To help national governments set up effective AML/CFT regimes, the FATF issued a list of recommendations that set out a basic, universally applicable framework of measures covering the criminal justice system, the financial sector, certain non-financial businesses and professions, transparency of legal persons and arrangements, and mechanisms of international cooperation. In 2012, these recommendations were revised and updated (The FATF Recommendations). In 2013, the FATF adopted a revised a common Methodology for Assessing Technical Compliance with the FATF Recommendations and the Effectiveness of AML/CFT Systems. The IMF Board later endorsed the revised recommendations and assessment methodology, and in 2014 Fund staff participated in the first five mutual evaluations conducted under the revised standard and methodology (with Belgium, Norway, Spain, Australia and Malaysia). It also led the assessments of Italy and Canada and is currently conducting assessments of Mexico and Colombia. The Group of Seven and Group of 20 have supported these efforts, most recently in the context of initiatives to address corruption and cross-border tax evasion.
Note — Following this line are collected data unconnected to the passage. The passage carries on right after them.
(* ===== verification/Domains.v ===== *)
(** * The domain registry (internal/state/domain.go) and the naming and lease
    rules (internal/consensus/domainops.go)

    Leases are 72-byte values under the ["d:"] prefix of the store, a legacy
    32-byte value being a name without owner or lease.  The abstract registry
    is a finite map from names to leaves. *)

From S2P Require Import Prelude Types Fees Storage.

(** ** Data *)

(** [domainLeafView]: the leaf of a name. *)
Record domainLeafView := mkLeaf {
  objectID : Hash;
  owner : Hash;
  expiry : Z;
}.

#[export] Instance domainLeafView_eq_dec : EqDecision domainLeafView.
Proof. solve_decision. Defined.

(** [DomainEntry]: a leaf with its name. *)
Record DomainEntry := mkDomainEntry { de_Name : bytes; de_Leaf : domainLeafView }.

Definition domainKeyPrefix : bytes := [100; 58].
Definition legacyDomainValueSize : nat := 32%nat.
Definition domainValueSize : nat := 72%nat.

Definition domainKey (name : bytes) : bytes := domainKeyPrefix ++ name.

Definition encodeDomainValue (l : domainLeafView) : bytes :=
  objectID l ++ owner l ++ be_enc 8 (expiry l).

Definition decodeDomainValue (value : bytes) : option domainLeafView :=
  if negb (Nat.eqb (length value) domainValueSize) &&
     negb (Nat.eqb (length value) legacyDomainValueSize) then None
  else if Nat.eqb (length value) legacyDomainValueSize then
    Some (mkLeaf (slice 0 32 value) zeroHash 0)
  else Some (mkLeaf (slice 0 32 value) (slice 32 32 value) (be_dec (drop 64 value))).

Section Registry.
Context {M : Type} `{Pebble M}.
Implicit Type db : M.

(** [DomainLeaf], [SetDomainLeaf], [DeleteDomainLeaf]. *)
Definition DomainLeaf db (name : bytes) : option domainLeafView :=
  match Get db (domainKey name) with
  | Some value => decodeDomainValue value
  | None => None
  end.

Definition SetDomainLeaf db (name : bytes) (l : domainLeafView) : M :=
  Set_ db (domainKey name) (encodeDomainValue l).

Definition DeleteDomainLeaf db (name : bytes) : M := Delete db (domainKey name).

(** [exportDomainEntries]. *)
Definition ExportDomains db : list DomainEntry :=
  omap (fun kv => match decodeDomainValue (snd kv) with
                  | Some l => Some (mkDomainEntry (drop 2 (fst kv)) l)
                  | None => None
                  end) (IteratePrefix db domainKeyPrefix).

(** [importBatch]. *)
Definition ImportDomains db (entries : list DomainEntry) : M :=
  SetBatch db (map (fun e => (domainKey (de_Name e), encodeDomainValue (de_Leaf e))) entries).

End Registry.

(** ** Lease and naming rules *)

Definition maxDomainNameLen : nat := 253%nat.
Definition reservedDomainRoot : bytes := str "system".
Definition reservedDomainPrefix : bytes := reservedDomainRoot ++ [46].

(** [domainExpiry]: the new expiry of a lease, [None] when the term is zero or
    runs past the cap. *)
Definition domainExpiry (current epoch term maxTerm : Z) : option Z :=
  if term =? 0 then None
  else
    let base := if current <? epoch then epoch else current in
    let expiry := safeAdd base term in
    if safeAdd epoch maxTerm <? expiry then None else Some expiry.

(** [strings.Split(name, ".")]. *)
Fixpoint splitDots (cur name : bytes) : list bytes :=
  match name with
  | [] => [rev cur]
  | c :: name => if c =? 46 then rev cur :: splitDots [] name else splitDots (c :: cur) name
  end.

Definition validDomainChar (c : Z) : bool :=
  ((97 <=? c) && (c <=? 122)) || ((48 <=? c) && (c <=? 57)) || (c =? 45).

Definition validDomainLabel (label : bytes) : bool :=
  negb (bool_decide (label = [])) && forallb validDomainChar label.

Definition validDomainName (name : bytes) : bool :=
  if Nat.eqb (length name) 0 || Nat.ltb maxDomainNameLen (length name) then false
  else if bool_decide (name = reservedDomainRoot) ||
          bool_decide (reservedDomainPrefix `prefix_of` name) then false
  else forallb validDomainLabel (splitDots [] name).

(** [parentDomainName]: what follows the first dot. *)
Fixpoint parentDomainName (name : bytes) : option bytes :=
  match name with
  | [] => None
  | c :: name => if c =? 46 then Some name else parentDomainName name
  end.

(** ** Codec *)

Record wf_leaf (l : domainLeafView) : Prop := {
  wl_object : length (objectID l) = 32%nat;
  wl_owner : length (owner l) = 32%nat;
  wl_expiry : is_u64 (expiry l);
}.

Lemma decode_encodeDomainValue l : wf_leaf l -> decodeDomainValue (encodeDomainValue l) = Some l.
Proof.
  intros [H1 H2 H3]. unfold decodeDomainValue.
  assert (length (encodeDomainValue l) = 72%nat) as ->.
  { unfold encodeDomainValue. rewrite !length_app, H1, H2, length_be_enc. done. }
  simpl. unfold encodeDomainValue.
  rewrite slice_app_l by done. rewrite slice_app_r by lia. rewrite H1.
  simpl Nat.sub. rewrite slice_app_l by done.
  rewrite drop_app_ge by lia. rewrite H1. simpl Nat.sub.
  rewrite drop_app_ge by lia. rewrite H2. simpl Nat.sub. rewrite drop_0.
  rewrite be_dec_enc by (unfold is_u64 in H3; simpl; lia). by destruct l.
Qed.

(** The store holds exactly the encodings of the leaves. *)
Definition DRep {M} `{Pebble M} (db : M) (R : gmap bytes domainLeafView) : Prop :=
  map_Forall (fun _ l => wf_leaf l) R /\
  forall name, db_map db !! domainKey name = encodeDomainValue <$> R !! name.

Section DomainSimulation.
Context {M : Type} `{Pebble M}.
Implicit Types (db : M) (R : gmap bytes domainLeafView).

Lemma domainKey_inj a b : domainKey a = domainKey b -> a = b.
Proof. unfold domainKey. intros E. by apply app_inv_head in E. Qed.

Lemma DRep_leaf db R name : DRep db R -> DomainLeaf db name = R !! name.
Proof.
  intros [Hw Hk]. unfold DomainLeaf, Get. rewrite db_get_spec, Hk.
  destruct (R !! name) as [l|] eqn:E; [|done].
  change (encodeDomainValue <$> Some l) with (Some (encodeDomainValue l)). cbv iota.
  apply decode_encodeDomainValue. by apply (Hw name l).
Qed.

Lemma DRep_set db R name l :
  DRep db R -> wf_leaf l -> DRep (SetDomainLeaf db name l) (<[name := l]> R).
Proof.
  intros [Hw Hk] Hl. split; [by apply map_Forall_insert_2|].
  intros q. unfold SetDomainLeaf, Set_. rewrite db_set_spec, !lookup_insert, Hk.
  destruct (decide (name = q)) as [->|Hne]; [by rewrite decide_True|].
  rewrite decide_False; [done|]. by intros ?%domainKey_inj.
Qed.

Lemma DRep_delete db R name : DRep db R -> DRep (DeleteDomainLeaf db name) (delete name R).
Proof.
  intros [Hw Hk]. split; [by apply map_Forall_delete|].
  intros q. unfold DeleteDomainLeaf, Delete. rewrite db_delete_spec, !lookup_delete, Hk.
  destruct (decide (name = q)) as [->|Hne]; [by rewrite decide_True|].
  rewrite decide_False; [done|]. by intros ?%domainKey_inj.
Qed.

(** What the sweep and a snapshot enumerate. *)
Lemma ExportDomains_spec db R e :
  DRep db R -> e ∈ ExportDomains db <-> R !! de_Name e = Some (de_Leaf e).
Proof.
  intros HR. pose proof HR as [Hw Hk]. unfold ExportDomains, domainKeyPrefix.
  rewrite list_elem_of_omap. split.
  - intros ([k v] & Hin & He).
    apply (IteratePrefix_snoc db [100] 58) in Hin as [Hg [name ->]]; [|lia].
    unfold Get in Hg. rewrite db_get_spec in Hg.
    change (([100] ++ [58]) ++ name) with (domainKey name) in *. rewrite Hk in Hg.
    destruct (R !! name) as [l|] eqn:E; simpl in Hg; [|done]. injection Hg as <-.
    cbn [fst snd] in He. rewrite decode_encodeDomainValue in He by by apply (Hw name l).
    injection He as <-. done.
  - intros He. destruct e as [name l]. simpl in He.
    exists (domainKey name, encodeDomainValue l). split.
    + apply (IteratePrefix_snoc db [100] 58); [lia|]. split.
      * unfold Get. by rewrite db_get_spec, Hk, He.
      * by exists name.
    + cbn [fst snd]. rewrite decode_encodeDomainValue by by apply (Hw name l). done.
Qed.

End DomainSimulation.

(** ** Lease rules *)

Lemma domainExpiry_Some current epoch term maxTerm x :
  is_u64 current -> is_u64 epoch -> is_u64 term -> is_u64 maxTerm ->
  domainExpiry current epoch term maxTerm = Some x ->
  is_u64 x /\ x <= safeAdd epoch maxTerm /\ x = Z.min (Z.max current epoch + term) max64 /\ term <> 0.
Proof.
  intros H1 H2 H3 H4. unfold domainExpiry.
  destruct (Z.eqb_spec term 0); [done|]. cbv zeta.
  assert (Hb : (if current <? epoch then epoch else current) = Z.max current epoch)
    by (destruct (Z.ltb_spec current epoch); lia).
  rewrite Hb. assert (is_u64 (Z.max current epoch)) by u64_lia.
  destruct (Z.ltb_spec (safeAdd epoch maxTerm) (safeAdd (Z.max current epoch) term)); [done|].
  intros [= <-]. split; [by apply safeAdd_u64|]. split; [done|].
  split; [by apply safeAdd_min|done].
Qed.

(** A granted lease outlives the current epoch and the one it extends, and
    never runs past the governed cap. *)

(** A granted lease ends after both the current epoch and the old expiry, at most the
    maximum term ahead, and equals the later of the two plus the term. *)
Theorem domainExpiry_bounds current epoch term maxTerm x :
  is_u64 current -> is_u64 term -> is_u64 epoch -> is_u64 maxTerm -> epoch + maxTerm < max64 ->
  domainExpiry current epoch term maxTerm = Some x ->
  epoch < x <= epoch + maxTerm /\ current < x /\ x = Z.max current epoch + term.
Proof.
  intros H1 H2 H3 H4 H5 Hx.
  destruct (domainExpiry_Some _ _ _ _ _ H1 H3 H2 H4 Hx) as (Hu & Hle & He & Ht).
  rewrite safeAdd_min in Hle by done.
  destruct (Z_lt_le_dec (Z.max current epoch + term) two64).
  - u64_lia.
  - exfalso. unfold domainExpiry in Hx. destruct (Z.eqb_spec term 0); [done|]. cbv zeta in Hx.
    assert (x = max64) by lia. u64_lia.
Qed.

Theorem domainExpiry_bounds_witness :
  domainExpiry 12 10 20 256 = Some 32 /\ 10 < 32 <= 10 + 256 /\ 12 < 32 /\ 32 = Z.max 12 10 + 20.
Proof.
  split; [reflexivity|].
  apply (domainExpiry_bounds 12 10 20 256 32); unfold is_u64; try lia; reflexivity.
Defined.

(** ** Names *)

Lemma splitDots_chars cur name :
  forallb validDomainLabel (splitDots cur name) = true ->
  Forall (fun c => validDomainChar c = true \/ c = 46) (rev cur ++ name).
Proof.
  revert cur; induction name as [|c name IH]; intros cur; simpl.
  - rewrite andb_true_r, app_nil_r. unfold validDomainLabel. intros [_ Hf]%andb_true_iff.
    rewrite forallb_forall in Hf. apply Forall_forall. intros x Hx. left.
    by apply Hf, list_elem_of_In.
  - destruct (Z.eqb_spec c 46) as [->|Hc]; simpl.
    + intros [Hl Hr]%andb_true_iff. apply IH in Hr. simpl in Hr.
      unfold validDomainLabel in Hl. apply andb_true_iff in Hl as [_ Hf].
      rewrite forallb_forall in Hf. apply Forall_app. split.
      * apply Forall_forall. intros x Hx. left. by apply Hf, list_elem_of_In.
      * constructor; [by right|done].
    + intros Hf. apply IH in Hf. simpl in Hf. by rewrite <- app_assoc in Hf.
Qed.

(** An accepted name is short, lower-case, free of the reserved root and its
    whole namespace. *)

(** An accepted domain name is within the length bound, uses only the label alphabet
    and dots, and is neither the reserved root nor under it. *)
Theorem validDomainName_sound name :
  validDomainName name = true ->
  (1 <= length name <= maxDomainNameLen)%nat /\
  Forall (fun c => validDomainChar c = true \/ c = 46) name /\
  name <> reservedDomainRoot /\ ~ reservedDomainPrefix `prefix_of` name.
Proof.
  unfold validDomainName.
  destruct (Nat.eqb_spec (length name) 0) as [|H0]; [done|].
  destruct (Nat.ltb_spec maxDomainNameLen (length name)) as [|H1]; [done|]. simpl.
  destruct (bool_decide (name = reservedDomainRoot)) eqn:E1; [done|].
  destruct (bool_decide (reservedDomainPrefix `prefix_of` name)) eqn:E2; [done|]. simpl.
  intros Hf. apply splitDots_chars in Hf. simpl in Hf. zb. split; [lia|done].
Qed.

Theorem validDomainName_sound_witness :
  validDomainName (str "my-app.shop") = true /\ str "my-app.shop" <> reservedDomainRoot /\
  validDomainName (str "system.x") = false.
Proof.
  assert (H : validDomainName (str "my-app.shop") = true) by (vm_compute; reflexivity).
  split; [exact H|]. split; [|vm_compute; reflexivity].
  exact (proj1 (proj2 (proj2 (validDomainName_sound (str "my-app.shop") H)))).
Defined.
The IMF’s role in AML/CFT efforts

During the past 15 years, the IMF has helped shape domestic and international AML/CFT policies. Staff work has included more than 120 AML/CFT assessments, numerous involvements in Article IV consultations, Financial Sector Assessment Programs (FSAPs), and inputs into the design and implementation of financial integrity-related measures in Fund-supported programs, as well as many capacity development activities and research projects. The IMF staff has been particularly active in providing financial integrity advice in the context of surveillance, evaluating countries’ compliance with the international AML/CFT standard, and in developing programs to help them address shortcomings. The fund also analyzes global and national AML/CFT regimes and how they interact with issues such as virtual currencies, Islamic finance, costs of and mitigating strategies for corruption, and the withdrawal of correspondent banking relationships.
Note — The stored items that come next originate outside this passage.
(* ===== verification/Dag.v ===== *)
(** * Membership, epochs and the commit regime (internal/consensus/dag.go,
    regime.go, eligible.go, and the epoch selectors of epoch.go)

    The DAG's consensus state around the ledger: the committed member set, the
    strict-regime latch, the frozen holder snapshots with their eligible sets,
    and the per-epoch fee and liveness buckets. *)

From S2P Require Import Prelude Types Fees Validators Stake Storage Tracker Domains Staged Coins Ledger Ops.

(** [committedMembers], the produced set, the latch and the production posture. *)
Record Regime := mkRegime {
  committedMembers : gset Hash;
  producedMembers : gset Hash;
  strictLatched : bool;
  strictStartRound : Z;
  transitionRound : Z;           (* -1: minValidators not reached *)
  fullQuorumAchieved : bool;
  regimeDirty : bool;
  producedDirty : bool;
}.

(** [epochSnapshot], the atomically published quad. *)
Record epochSnapshot := mkSnapshot {
  sn_epoch : Z;
  sn_holders : option ValidatorSet;
  sn_prev : option ValidatorSet;
  sn_next : option ValidatorSet;
}.

Record Epochs := mkEpochs {
  currentEpoch : Z;
  epochHolders : option ValidatorSet;
  prevEpochHolders : option ValidatorSet;
  nextEpochHolders : option ValidatorSet;
  eligibleHolders : option (gset Hash);
  prevEligibleHolders : option (gset Hash);
  nextEligibleHolders : option (gset Hash);
  epochMirror : option epochSnapshot;
  pendingRemovals : gset Hash;
  epochAdditions : list Hash;
}.

(** Fees and liveness by the epoch a vertex's round belongs to, and the rate. *)
Record Rewards := mkRewards {
  epochFees : gmap Z Z;
  epochRoundsProduced : gmap Z (gmap Hash Z);
  issuanceRateMicro : Z;
}.

Record DAG (M : Type) := mkDAG {
  d_ledger : Ledger M;
  d_regime : Regime;
  d_epochs : Epochs;
  d_rewards : Rewards;
}.

Arguments mkDAG {M}. Arguments d_ledger {M}. Arguments d_regime {M}.
Arguments d_epochs {M}. Arguments d_rewards {M}.

Section DagState.
Context {M : Type} (c : Config).
Implicit Types (d : DAG M).

Definition set_ledger d (L : Ledger M) : DAG M := mkDAG L (d_regime d) (d_epochs d) (d_rewards d).
Definition set_regime d (r : Regime) : DAG M := mkDAG (d_ledger d) r (d_epochs d) (d_rewards d).
Definition set_epochs d (e : Epochs) : DAG M := mkDAG (d_ledger d) (d_regime d) e (d_rewards d).
Definition set_rewards d (w : Rewards) : DAG M := mkDAG (d_ledger d) (d_regime d) (d_epochs d) w.

(** [effectiveGrace] and [effectiveBuffer]. *)
Definition transitionGraceRounds : Z := 20.
Definition transitionBufferRounds : Z := 10.
Definition effectiveGrace : Z := if 0 <? graceRounds c then graceRounds c else transitionGraceRounds.
Definition effectiveBuffer : Z := if 0 <? bufferRounds c then bufferRounds c else transitionBufferRounds.

(** ** The latch (regime.go) *)

Definition roundIsRelaxed d (round : Z) : bool :=
  if minValidators c =? 0 then false
  else negb (strictLatched (d_regime d)) || (round <? strictStartRound (d_regime d)).

Definition latchStrictRegime d (atRound : Z) : DAG M :=
  let r := d_regime d in
  if strictLatched r then d
  else
    let start := atRound +w effectiveGrace +w effectiveBuffer in
    let floor := atRound +w 1 in
    let start := if start <? floor then floor else start in
    set_regime d (mkRegime (committedMembers r) (producedMembers r) true start
                    (transitionRound r) (fullQuorumAchieved r) true (producedDirty r)).

(** [committedStakedMemberCount]. *)
Definition stakedMember (vs : ValidatorSet) (pk : Hash) : bool :=
  match Validators.Get vs pk with Some v => 0 <? SelfStake v | None => false end.

Definition committedStakedMemberCount d : Z :=
  Z.of_nat (length (filter (fun pk => stakedMember (l_validators (d_ledger d)) pk = true)
                           (elements (committedMembers (d_regime d))))).

(** [sortedMemberKeys]. *)
Definition sortedMemberKeys (set : gset Hash) : list Hash := sortHashes (elements set).

Definition addFrozen (frozen : ValidatorSet) (v : ValidatorInfo) : ValidatorSet :=
  AddWithStake frozen (Pubkey v) (QUICAddr v) (BLSPubkey v) (SelfStake v) (DelegatedTotal v) (Jailed v).

(** [freezeGenesisHolders]. *)
Definition memberInfo d (pk : Hash) : option ValidatorInfo :=
  match Validators.Get (l_validators (d_ledger d)) pk with
  | Some v => Some v
  | None => holders ← epochHolders (d_epochs d); Validators.Get holders pk
  end.

Definition freezeGenesisHolders d : ValidatorSet :=
  foldl (fun frozen pk => match memberInfo d pk with Some v => addFrozen frozen v | None => frozen end)
        (NewValidatorSet []) (sortedMemberKeys (committedMembers (d_regime d))).

(** [snapshotOf]. *)
Definition snapshotOf (vs : ValidatorSet) : ValidatorSet :=
  foldl addFrozen (NewValidatorSet []) (All vs).

(** ** Eligibility (eligible.go) *)

Definition recordProducedMember d (pk : Hash) : DAG M :=
  let r := d_regime d in
  if bool_decide (pk ∈ producedMembers r) then d
  else set_regime d (mkRegime (committedMembers r) ({[ pk ]} ∪ producedMembers r) (strictLatched r)
         (strictStartRound r) (transitionRound r) (fullQuorumAchieved r) (regimeDirty r) true).

(** [snapshotProduced]: the sets are immutable here, the copy is the set. *)
Definition snapshotProduced d : gset Hash := producedMembers (d_regime d).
In line with a growing recognition of the importance of financial integrity issues for the IMF, the AML/CFT program has evolved over the years. In 2004, the Executive Board agreed to make AML/CFT assessments and capacity development a regular part of IMF work. In 2011, the Board discussed a report on the evolution of the AML/CFT program over the previous five years. Directors supported the mandatory coverage of financial integrity issues in specific circumstances and further specified in the 2012 Guidance Note on the inclusion of AML/CFT in surveillance and financial stability assessments (FSAs). Staff is required to discuss AML/CFT issues in the context of Article IV consultations in cases where money laundering, terrorism financing, and related crimes (such as corruption or tax crimes) are serious enough to threaten domestic stability, balance of payments stability, or the effective operation of the international monetary system. In the 2014 review of the Fund’s AML/CFT strategy, the Board encouraged staff to continue its efforts to integrate financial integrity issues into its surveillance and in the context of Fund-supported programs, when financial integrity issues are critical to financing assurances or to achieve program objectives. The Board also decided that AML/CFT should continue to be addressed in all FSAPs but on a more flexible basis.

In 2009, the IMF launched a donor-supported trust fund—the first in a series of Topical Trust Funds—to finance capacity development in AML/CFT that complemented the IMF’s existing financing accounts. The first phase ended in April 2014. Considering the success of the program and continuing high demand for capacity development in this area, a new five-year phase started in May 2014. Donors (France, Japan, Luxembourg, the Netherlands, Norway, Qatar, Saudi Arabia, Switzerland and the United Kingdom) have pledged more than $25 million to support this new phase. The contribution to the Topical Trust Fund has helped deliver $6.5 million annually in direct technical assistance and training to more than 40 countries.